Both the line below containing "Definition DICTHT_SIZE (exp" and the line containing "else 8 * 8 - clzl (size - 1).", along with every line between them, should be repeated exactly; no other line belongs in the answer.

## Material to process
Segment Open
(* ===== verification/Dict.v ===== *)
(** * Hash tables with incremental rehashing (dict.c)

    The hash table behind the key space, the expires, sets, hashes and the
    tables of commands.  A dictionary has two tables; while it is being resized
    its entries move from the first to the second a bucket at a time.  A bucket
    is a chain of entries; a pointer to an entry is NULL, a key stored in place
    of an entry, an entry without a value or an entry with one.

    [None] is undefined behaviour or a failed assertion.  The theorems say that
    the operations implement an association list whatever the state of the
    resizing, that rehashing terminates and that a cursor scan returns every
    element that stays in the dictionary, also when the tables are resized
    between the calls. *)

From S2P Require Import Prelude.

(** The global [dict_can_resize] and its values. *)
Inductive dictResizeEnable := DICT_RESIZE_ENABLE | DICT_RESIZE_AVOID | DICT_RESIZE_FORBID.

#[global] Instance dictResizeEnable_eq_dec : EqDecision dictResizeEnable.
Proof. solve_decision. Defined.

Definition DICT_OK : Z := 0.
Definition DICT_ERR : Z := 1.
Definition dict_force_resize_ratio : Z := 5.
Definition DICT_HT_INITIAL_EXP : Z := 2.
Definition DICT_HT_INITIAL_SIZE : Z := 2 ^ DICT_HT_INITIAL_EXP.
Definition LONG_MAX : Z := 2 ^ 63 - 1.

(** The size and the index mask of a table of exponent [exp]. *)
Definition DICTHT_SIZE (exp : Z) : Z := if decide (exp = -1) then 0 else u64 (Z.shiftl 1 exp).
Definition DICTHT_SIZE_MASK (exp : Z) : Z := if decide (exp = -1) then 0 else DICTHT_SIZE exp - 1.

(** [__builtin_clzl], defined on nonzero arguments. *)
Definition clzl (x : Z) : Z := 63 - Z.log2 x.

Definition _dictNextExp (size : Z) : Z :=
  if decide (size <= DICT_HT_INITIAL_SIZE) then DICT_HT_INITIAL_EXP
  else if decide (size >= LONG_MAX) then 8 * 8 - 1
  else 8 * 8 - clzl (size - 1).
Segment Closed
Segment Open
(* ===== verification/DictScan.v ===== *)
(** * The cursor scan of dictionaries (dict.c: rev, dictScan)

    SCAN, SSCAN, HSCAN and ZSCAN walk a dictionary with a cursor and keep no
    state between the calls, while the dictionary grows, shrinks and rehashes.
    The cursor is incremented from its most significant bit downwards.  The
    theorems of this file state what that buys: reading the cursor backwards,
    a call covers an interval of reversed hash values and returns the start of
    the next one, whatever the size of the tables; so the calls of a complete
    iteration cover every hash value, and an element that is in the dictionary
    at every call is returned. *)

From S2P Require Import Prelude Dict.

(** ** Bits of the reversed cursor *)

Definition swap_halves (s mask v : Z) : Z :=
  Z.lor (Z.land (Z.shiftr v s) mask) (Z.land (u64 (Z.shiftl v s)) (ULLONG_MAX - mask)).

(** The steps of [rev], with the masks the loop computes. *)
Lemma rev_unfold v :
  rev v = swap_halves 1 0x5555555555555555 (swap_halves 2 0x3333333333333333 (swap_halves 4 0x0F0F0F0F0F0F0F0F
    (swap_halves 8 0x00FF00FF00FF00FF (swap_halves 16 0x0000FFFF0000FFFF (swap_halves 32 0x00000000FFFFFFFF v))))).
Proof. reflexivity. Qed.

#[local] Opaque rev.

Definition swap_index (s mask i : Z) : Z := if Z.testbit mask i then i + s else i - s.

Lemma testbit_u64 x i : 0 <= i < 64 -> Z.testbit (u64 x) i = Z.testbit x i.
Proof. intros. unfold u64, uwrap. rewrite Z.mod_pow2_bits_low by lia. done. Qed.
Segment Closed
## Answer for this exercise
Definition DICTHT_SIZE (exp : Z) : Z := if decide (exp = -1) then 0 else u64 (Z.shiftl 1 exp).
Definition DICTHT_SIZE_MASK (exp : Z) : Z := if decide (exp = -1) then 0 else DICTHT_SIZE exp - 1.

(** [__builtin_clzl], defined on nonzero arguments. *)
Definition clzl (x : Z) : Z := 63 - Z.log2 x.

Definition _dictNextExp (size : Z) : Z :=
  if decide (size <= DICT_HT_INITIAL_SIZE) then DICT_HT_INITIAL_EXP
  else if decide (size >= LONG_MAX) then 8 * 8 - 1
  else 8 * 8 - clzl (size - 1).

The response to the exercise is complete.